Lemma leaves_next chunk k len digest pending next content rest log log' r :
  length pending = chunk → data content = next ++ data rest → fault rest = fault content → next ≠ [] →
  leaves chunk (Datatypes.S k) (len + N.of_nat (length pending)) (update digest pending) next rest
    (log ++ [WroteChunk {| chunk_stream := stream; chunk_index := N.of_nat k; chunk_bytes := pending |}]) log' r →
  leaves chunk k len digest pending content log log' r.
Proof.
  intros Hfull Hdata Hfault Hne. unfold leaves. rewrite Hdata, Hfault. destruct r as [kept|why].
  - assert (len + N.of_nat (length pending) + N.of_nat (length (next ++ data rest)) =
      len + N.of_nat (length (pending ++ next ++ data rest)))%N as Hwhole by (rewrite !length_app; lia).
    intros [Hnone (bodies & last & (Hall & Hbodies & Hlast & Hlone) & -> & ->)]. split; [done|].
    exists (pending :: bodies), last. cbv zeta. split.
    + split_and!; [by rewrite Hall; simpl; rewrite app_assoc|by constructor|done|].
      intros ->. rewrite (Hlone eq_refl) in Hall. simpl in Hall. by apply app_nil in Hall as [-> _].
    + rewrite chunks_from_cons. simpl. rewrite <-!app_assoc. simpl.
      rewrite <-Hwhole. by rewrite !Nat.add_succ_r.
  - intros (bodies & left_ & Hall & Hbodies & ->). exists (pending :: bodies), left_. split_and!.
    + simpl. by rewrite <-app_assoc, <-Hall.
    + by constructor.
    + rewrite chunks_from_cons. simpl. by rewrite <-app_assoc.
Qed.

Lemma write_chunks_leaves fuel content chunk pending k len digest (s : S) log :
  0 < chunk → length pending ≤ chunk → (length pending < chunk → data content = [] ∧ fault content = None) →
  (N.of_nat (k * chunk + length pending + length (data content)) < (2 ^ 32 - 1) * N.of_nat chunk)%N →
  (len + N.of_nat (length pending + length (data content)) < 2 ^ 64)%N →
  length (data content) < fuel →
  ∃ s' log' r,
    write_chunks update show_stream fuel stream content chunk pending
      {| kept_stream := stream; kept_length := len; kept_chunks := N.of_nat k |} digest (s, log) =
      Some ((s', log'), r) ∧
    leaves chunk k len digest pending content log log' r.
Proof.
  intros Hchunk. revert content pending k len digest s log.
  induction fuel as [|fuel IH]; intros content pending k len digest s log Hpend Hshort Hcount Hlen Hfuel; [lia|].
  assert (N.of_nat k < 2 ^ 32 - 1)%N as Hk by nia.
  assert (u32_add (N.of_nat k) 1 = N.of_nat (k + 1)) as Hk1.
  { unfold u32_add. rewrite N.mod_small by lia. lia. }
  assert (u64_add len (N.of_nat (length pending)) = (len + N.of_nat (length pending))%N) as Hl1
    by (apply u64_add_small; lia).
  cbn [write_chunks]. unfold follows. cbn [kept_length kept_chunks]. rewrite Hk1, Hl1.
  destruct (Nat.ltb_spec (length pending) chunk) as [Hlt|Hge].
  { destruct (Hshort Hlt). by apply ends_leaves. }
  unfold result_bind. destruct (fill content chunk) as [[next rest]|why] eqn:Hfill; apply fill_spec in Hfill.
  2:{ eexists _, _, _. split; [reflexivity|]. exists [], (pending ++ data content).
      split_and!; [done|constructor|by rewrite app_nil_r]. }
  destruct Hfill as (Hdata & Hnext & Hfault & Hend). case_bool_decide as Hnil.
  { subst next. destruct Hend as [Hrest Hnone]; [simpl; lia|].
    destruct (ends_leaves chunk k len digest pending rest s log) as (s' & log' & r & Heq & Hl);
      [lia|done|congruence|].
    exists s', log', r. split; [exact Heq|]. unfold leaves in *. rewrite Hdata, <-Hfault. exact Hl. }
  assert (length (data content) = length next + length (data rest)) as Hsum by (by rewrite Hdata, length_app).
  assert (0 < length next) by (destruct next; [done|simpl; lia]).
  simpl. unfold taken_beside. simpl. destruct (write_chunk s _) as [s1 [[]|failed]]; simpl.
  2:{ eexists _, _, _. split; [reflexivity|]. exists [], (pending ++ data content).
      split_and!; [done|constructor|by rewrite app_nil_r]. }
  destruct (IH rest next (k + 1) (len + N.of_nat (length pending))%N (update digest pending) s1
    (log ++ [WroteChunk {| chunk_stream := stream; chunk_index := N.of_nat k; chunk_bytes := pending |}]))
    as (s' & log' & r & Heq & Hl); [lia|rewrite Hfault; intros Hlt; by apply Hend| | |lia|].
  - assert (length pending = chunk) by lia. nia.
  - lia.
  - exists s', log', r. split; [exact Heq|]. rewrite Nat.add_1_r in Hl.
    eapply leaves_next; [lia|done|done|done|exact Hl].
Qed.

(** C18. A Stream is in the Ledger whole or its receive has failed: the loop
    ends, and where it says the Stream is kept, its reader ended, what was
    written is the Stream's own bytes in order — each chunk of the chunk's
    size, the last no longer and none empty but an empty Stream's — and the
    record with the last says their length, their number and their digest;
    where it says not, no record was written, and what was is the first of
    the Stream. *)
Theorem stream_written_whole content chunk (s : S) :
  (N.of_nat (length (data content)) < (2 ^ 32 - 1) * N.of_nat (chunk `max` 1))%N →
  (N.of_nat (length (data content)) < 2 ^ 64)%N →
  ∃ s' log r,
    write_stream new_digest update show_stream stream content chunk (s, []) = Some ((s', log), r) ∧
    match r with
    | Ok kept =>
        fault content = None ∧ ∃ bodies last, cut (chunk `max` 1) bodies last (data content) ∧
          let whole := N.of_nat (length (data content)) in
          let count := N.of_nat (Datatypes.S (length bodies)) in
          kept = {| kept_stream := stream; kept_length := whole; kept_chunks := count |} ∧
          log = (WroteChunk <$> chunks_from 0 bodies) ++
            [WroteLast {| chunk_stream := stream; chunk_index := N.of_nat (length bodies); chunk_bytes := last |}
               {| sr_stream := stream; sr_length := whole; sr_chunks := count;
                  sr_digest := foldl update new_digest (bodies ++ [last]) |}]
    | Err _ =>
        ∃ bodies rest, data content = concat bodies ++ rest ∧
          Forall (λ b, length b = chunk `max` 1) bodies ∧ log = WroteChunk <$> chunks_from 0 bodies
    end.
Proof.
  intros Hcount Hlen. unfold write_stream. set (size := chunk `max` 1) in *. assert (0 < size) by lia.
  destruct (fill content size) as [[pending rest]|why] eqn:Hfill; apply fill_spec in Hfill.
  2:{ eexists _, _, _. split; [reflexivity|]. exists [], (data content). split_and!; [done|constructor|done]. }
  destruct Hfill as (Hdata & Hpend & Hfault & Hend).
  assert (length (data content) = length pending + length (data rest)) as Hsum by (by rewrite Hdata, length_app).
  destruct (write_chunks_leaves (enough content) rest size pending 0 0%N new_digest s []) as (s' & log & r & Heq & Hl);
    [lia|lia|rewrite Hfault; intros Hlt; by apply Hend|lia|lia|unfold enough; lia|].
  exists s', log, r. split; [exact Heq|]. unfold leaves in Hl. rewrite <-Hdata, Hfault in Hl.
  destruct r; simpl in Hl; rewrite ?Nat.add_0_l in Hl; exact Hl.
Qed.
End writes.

--

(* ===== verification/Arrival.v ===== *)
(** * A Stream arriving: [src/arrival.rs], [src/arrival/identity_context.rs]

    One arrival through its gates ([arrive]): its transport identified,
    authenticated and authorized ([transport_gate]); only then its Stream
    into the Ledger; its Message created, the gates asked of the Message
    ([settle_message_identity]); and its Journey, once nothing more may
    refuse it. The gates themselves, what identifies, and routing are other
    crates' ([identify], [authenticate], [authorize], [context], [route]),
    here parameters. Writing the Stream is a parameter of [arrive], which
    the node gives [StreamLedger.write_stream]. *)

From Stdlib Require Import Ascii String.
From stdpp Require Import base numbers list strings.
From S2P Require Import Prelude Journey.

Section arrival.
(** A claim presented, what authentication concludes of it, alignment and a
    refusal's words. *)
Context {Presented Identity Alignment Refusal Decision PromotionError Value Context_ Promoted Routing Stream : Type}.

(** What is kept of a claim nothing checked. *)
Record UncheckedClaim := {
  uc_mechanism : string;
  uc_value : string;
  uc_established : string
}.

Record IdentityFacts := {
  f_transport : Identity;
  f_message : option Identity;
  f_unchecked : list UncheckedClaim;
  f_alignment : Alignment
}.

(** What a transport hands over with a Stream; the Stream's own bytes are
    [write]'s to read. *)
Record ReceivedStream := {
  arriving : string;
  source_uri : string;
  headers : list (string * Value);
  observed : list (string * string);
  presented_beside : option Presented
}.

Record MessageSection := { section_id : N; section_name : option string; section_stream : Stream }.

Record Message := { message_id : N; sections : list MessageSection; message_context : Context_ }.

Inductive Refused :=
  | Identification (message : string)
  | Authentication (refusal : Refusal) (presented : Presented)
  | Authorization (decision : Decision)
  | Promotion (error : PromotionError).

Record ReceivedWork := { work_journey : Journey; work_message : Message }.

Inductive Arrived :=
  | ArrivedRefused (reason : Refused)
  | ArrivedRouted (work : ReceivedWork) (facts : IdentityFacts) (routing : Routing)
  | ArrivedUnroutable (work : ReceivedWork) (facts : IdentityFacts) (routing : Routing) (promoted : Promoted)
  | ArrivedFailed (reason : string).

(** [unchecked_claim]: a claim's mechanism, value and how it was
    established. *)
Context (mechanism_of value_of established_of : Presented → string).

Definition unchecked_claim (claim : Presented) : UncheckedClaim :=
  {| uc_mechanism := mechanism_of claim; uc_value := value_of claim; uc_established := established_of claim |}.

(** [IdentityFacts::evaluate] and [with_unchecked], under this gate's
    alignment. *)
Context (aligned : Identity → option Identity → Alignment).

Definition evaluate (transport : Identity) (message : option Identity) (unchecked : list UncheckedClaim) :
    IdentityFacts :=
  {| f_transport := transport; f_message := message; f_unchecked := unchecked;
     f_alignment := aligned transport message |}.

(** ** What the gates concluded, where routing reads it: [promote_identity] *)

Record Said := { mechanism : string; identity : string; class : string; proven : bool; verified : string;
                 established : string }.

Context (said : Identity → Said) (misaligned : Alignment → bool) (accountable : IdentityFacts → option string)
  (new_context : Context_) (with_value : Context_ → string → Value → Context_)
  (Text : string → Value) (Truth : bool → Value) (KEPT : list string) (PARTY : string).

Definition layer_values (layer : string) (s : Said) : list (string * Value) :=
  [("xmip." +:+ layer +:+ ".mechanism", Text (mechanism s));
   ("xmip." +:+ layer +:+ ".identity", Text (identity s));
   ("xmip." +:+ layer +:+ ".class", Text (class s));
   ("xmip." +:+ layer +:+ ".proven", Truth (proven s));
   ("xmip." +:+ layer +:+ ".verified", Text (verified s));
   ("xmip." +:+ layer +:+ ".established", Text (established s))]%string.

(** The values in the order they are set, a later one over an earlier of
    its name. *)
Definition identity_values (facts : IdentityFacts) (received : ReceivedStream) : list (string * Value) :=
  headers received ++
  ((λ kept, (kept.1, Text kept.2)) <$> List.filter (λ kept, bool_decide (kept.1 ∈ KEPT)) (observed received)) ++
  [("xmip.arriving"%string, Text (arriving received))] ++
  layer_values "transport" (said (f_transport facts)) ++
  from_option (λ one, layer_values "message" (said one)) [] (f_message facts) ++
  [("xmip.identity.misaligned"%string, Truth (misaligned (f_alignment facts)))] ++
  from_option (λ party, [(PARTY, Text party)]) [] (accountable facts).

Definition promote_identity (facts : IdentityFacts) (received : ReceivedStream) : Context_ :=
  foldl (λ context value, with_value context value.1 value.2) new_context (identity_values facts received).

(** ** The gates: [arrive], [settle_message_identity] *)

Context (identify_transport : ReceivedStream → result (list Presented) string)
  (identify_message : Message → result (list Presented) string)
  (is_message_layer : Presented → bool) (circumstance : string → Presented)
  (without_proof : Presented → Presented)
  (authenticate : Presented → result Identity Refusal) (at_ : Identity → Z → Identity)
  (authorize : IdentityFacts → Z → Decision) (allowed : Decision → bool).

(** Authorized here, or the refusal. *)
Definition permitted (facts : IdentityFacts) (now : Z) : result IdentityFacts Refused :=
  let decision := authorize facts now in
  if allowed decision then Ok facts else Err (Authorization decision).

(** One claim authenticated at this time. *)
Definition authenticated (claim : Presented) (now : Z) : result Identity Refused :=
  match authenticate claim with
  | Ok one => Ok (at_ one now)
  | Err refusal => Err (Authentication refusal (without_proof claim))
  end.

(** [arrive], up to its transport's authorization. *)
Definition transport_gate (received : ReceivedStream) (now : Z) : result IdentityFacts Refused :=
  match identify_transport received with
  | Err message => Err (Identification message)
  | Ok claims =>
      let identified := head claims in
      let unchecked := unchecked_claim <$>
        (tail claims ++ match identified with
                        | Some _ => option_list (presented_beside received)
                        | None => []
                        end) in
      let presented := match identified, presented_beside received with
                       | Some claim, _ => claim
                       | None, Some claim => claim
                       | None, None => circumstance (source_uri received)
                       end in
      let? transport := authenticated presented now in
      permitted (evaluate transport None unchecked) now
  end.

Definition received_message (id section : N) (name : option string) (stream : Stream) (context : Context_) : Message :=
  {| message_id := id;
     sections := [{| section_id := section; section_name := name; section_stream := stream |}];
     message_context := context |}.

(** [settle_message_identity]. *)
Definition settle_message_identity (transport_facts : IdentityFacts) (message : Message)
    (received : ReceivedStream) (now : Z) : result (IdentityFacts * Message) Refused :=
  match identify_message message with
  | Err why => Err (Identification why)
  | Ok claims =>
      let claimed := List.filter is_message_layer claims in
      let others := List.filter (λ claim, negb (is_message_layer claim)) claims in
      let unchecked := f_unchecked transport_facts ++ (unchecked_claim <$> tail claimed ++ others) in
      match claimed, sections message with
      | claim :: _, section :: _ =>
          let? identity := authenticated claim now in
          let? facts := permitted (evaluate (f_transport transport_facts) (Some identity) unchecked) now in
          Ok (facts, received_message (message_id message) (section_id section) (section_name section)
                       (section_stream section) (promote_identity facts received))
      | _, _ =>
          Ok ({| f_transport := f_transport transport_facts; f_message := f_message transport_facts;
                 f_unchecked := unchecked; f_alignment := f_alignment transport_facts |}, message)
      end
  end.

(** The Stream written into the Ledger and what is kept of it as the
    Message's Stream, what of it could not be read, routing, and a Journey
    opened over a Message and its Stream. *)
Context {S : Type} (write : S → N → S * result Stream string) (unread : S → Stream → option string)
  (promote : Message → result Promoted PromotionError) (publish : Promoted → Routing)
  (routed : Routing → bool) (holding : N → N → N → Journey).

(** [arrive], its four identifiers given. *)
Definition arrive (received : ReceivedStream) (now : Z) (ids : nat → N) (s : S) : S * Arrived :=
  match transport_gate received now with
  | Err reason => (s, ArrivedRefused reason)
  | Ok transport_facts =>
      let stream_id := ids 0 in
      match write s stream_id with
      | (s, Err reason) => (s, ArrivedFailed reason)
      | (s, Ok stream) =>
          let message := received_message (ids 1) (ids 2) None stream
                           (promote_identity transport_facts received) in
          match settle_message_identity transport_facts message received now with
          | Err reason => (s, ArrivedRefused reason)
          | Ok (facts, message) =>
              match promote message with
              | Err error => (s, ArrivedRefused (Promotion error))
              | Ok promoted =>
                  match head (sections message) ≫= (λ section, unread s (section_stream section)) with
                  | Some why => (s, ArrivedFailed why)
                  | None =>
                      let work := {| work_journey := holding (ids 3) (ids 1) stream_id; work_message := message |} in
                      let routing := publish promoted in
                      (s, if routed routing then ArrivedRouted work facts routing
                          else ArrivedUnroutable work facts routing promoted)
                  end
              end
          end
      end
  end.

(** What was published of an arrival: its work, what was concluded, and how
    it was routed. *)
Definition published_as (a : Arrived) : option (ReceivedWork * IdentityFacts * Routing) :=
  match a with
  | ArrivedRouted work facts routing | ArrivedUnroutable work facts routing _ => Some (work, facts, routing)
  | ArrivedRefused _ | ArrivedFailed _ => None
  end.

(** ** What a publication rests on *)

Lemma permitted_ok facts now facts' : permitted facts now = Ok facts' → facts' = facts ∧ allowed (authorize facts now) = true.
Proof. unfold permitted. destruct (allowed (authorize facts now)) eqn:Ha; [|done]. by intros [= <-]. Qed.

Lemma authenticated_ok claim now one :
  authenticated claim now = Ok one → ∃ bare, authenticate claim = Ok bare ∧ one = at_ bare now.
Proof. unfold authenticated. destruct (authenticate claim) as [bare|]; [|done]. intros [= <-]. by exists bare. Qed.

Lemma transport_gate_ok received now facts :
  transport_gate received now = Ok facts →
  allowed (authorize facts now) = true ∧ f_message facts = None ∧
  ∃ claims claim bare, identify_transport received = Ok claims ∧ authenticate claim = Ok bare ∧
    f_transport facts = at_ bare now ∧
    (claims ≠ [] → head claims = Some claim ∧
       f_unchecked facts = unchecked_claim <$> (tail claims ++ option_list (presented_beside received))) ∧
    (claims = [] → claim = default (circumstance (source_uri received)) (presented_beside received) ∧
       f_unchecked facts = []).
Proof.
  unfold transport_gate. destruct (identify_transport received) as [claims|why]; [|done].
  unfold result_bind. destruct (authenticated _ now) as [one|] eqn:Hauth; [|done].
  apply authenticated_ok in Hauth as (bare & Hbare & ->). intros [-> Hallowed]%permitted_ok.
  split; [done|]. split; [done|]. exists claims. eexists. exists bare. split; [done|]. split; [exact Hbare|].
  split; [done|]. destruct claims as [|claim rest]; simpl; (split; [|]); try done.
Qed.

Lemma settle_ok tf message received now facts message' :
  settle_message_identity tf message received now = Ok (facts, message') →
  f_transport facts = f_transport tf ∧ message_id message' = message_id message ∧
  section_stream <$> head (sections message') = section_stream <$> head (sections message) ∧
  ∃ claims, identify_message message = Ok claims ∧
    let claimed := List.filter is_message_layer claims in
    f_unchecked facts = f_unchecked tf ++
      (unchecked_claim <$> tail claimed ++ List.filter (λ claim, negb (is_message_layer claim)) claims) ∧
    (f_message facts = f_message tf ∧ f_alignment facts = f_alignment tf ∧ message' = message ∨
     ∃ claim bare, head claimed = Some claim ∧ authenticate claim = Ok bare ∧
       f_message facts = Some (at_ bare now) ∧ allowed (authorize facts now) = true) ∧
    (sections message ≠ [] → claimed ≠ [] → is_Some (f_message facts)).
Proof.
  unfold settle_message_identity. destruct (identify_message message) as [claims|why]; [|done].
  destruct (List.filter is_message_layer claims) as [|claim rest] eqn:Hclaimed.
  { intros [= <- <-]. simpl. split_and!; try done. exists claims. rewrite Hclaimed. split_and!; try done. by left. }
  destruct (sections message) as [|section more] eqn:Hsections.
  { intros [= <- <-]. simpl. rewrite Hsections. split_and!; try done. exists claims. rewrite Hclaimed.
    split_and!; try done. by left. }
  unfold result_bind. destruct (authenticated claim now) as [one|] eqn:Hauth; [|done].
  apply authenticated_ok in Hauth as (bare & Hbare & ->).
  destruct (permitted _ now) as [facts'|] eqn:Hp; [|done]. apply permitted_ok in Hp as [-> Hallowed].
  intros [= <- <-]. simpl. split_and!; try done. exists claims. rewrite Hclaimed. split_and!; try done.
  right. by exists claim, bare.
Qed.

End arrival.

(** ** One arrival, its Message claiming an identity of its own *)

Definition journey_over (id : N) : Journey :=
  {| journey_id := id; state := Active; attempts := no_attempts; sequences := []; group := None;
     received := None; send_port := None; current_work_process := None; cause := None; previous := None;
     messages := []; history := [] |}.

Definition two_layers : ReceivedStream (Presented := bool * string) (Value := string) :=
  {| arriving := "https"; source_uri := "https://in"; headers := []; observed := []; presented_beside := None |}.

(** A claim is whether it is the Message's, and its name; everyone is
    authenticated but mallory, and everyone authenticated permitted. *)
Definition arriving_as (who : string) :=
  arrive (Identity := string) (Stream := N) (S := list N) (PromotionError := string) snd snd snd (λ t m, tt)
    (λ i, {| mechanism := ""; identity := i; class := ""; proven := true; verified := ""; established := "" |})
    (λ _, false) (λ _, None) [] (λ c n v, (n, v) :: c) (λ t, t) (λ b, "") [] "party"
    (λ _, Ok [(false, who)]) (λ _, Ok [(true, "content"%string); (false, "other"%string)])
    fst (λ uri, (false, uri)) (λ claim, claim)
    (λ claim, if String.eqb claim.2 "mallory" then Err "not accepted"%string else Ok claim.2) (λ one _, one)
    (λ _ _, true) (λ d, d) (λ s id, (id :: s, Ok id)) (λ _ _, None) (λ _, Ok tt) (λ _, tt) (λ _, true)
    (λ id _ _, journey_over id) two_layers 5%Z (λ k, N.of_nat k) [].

Aim of the task
Wherever the word "Hshort" turns up in a line of the entries above, copy that line.

Written response
  induction fuel as [|fuel IH]; intros content pending k len digest s log Hpend Hshort Hcount Hlen Hfuel; [lia|].
  { destruct (Hshort Hlt). by apply ends_leaves. }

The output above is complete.